A Building Case for Biotech
01/01/2016 7:00 am EST
Greg Harmon, of Dragonfly Capital, thinks the best way to participate in the biotech sector may be through ETFs—such as this one—since he feels technically analyzing prospects for an ETF is much easier than trying to figure out which companies will win and which will not.
Biotech has been a crazy hot and volatile sector of the stock market in 2015. It has made millionaires and it has cost people millions. The stories change with each stock and the results of each clinical trial. So without real deep fundamental knowledge, the best way to participate in this sector may be through ETFs. One of the most liquid ETFs in this space is the iShares Nasdaq Biotechnology ETF (IBB).
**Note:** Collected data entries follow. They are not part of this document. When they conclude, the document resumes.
(* ===== verification/Ranking.v ===== *)
(** * Ranked quotes

    The ranking of a search ([rank_or_no_viable]): best output first, and what
    stays the same when the candidates arrive in another order. *)

From S2P Require Import Prelude AmmState Config SearchTypes QuoteCache Quote QuoteProps.

Section ranking.
Context `{!AmmTypes}.
Implicit Types (q : RouteQuote).

Definition better (q q' : RouteQuote) : Prop := (rq_amount_out q' <= rq_amount_out q)%Z.

Lemma ranked_sorted quotes : StronglySorted better (stable_sort (desc_by rq_amount_out) quotes).
Proof.
  eapply StronglySorted_weaken.
  - apply stable_sort_sorted; [apply desc_by_total|apply desc_by_trans].
  - intros x y. unfold desc_by, better. by rewrite bool_decide_eq_true.
Qed.

Lemma rank_Ok candidates quotes failures :
  quotes ≠ [] →
  rank_or_no_viable candidates quotes failures =
  Ok (stable_sort (desc_by rq_amount_out) quotes).
Proof.
  intros Hq. unfold rank_or_no_viable.
  destruct (stable_sort (desc_by rq_amount_out) quotes) eqn:Hs; [|done].
  destruct Hq. apply Permutation_nil_r. rewrite <- (stable_sort_perm (desc_by rq_amount_out)).
  by rewrite Hs.
Qed.

(** Two rankings of the same quotes list the same amounts. *)
Lemma sorted_perm_amounts quotes quotes' :
  StronglySorted better quotes → StronglySorted better quotes' → quotes ≡ₚ quotes' →
  rq_amount_out <$> quotes = rq_amount_out <$> quotes'.
Proof.
  intros Hs Hs' Hp.
  assert (∀ l : list RouteQuote, StronglySorted better l → StronglySorted Z.ge (rq_amount_out <$> l))
    as Hmap.
  { induction 1 as [|x l _ IH Hx]; csimpl; constructor; [done|].
    apply Forall_fmap. eapply Forall_impl; [exact Hx|]. unfold better. simpl. lia. }
  apply (StronglySorted_unique_strong Z.ge); [|by apply Hmap..|by rewrite Hp].
  intros x1 x2 _ _ ? ?. lia.
Qed.

Lemma ranked_perm_amounts quotes quotes' :
  quotes ≡ₚ quotes' →
  rq_amount_out <$> stable_sort (desc_by rq_amount_out) quotes =
  rq_amount_out <$> stable_sort (desc_by rq_amount_out) quotes'.
Proof.
  intros Hp. apply sorted_perm_amounts; [apply ranked_sorted..|]. by rewrite !stable_sort_perm.
Qed.

Lemma NoDup_omap_path {A} (f : RoutePath → option A) (path : A → RoutePath) (l : list RoutePath) :
  NoDup l → (∀ p a, f p = Some a → path a = p) → NoDup (path <$> omap f l).
Proof.
  intros Hl Hf. induction Hl as [|p l Hp Hl IH]; csimpl; [constructor|].
  destruct (f p) as [a|] eqn:Ha; csimpl; [|done]. constructor; [|done].
  rewrite (Hf p a Ha). intros (b & Hb & Hin)%list_elem_of_fmap.
  apply list_elem_of_omap in Hin as (p' & Hin & Hb').
  apply Hp. rewrite Hb. by rewrite (Hf p' b Hb').
Qed.


(** Two results of a search agree: the same error, or the same quotes in an
    order that lists the same amounts. *)
Definition agree (res res' : result SearchError (list RouteQuote)) : Prop :=
  match res, res' with
  | Ok quotes, Ok quotes' =>
      quotes ≡ₚ quotes' ∧ rq_amount_out <$> quotes = rq_amount_out <$> quotes'
  | Err (ErrNoViableRoute n failures), Err (ErrNoViableRoute n' failures') =>
      n = n' ∧ failures ≡ₚ failures'
  | Err e, Err e' => e = e'
  | _, _ => False
  end.

Lemma agree_refl res : agree res res.
Proof. destruct res as [|[]]; simpl; done. Qed.

Lemma rank_agree n quotes quotes' failures failures' :
  quotes ≡ₚ quotes' → failures ≡ₚ failures' →
  agree (rank_or_no_viable n quotes failures) (rank_or_no_viable n quotes' failures').
Proof.
  intros Hq Hf. destruct (decide (quotes = [])) as [->|Hne].
  - apply Permutation_nil_l in Hq as <-. done.
  - assert (quotes' ≠ []) by (intros ->; by apply Hne, Permutation_nil_r).
    rewrite !rank_Ok by done. simpl. split; [by rewrite !stable_sort_perm|].
    by apply ranked_perm_amounts.
Qed.

End ranking.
The chart for IBB is below. It had the strong pullback in August and then a second strong leg lower in September on Hillary Clinton’s comments on drug prices. But since that September bottom it has been building a series of higher lows. These have come against resistance at 342, where it sits going into the last day of the year. This creates an ascending triangle. A break above this triangle targets a move to 396, awfully close to the July high at 400.
The prospects for this ETF look good into 2016. It has bullish momentum with the RSI rising and in the bullish zone. The MACD is also rising and bullish. And the Bollinger Bands® are opening for a move higher. The lone dark spot is the flat 200-day SMA overhead at 348. A break of the triangle will signal strength in the biotech space and above 348 a confirmed move higher with a solid stop at the 342 triangle level. So much easier than trying to figure out which companies will win and which will not.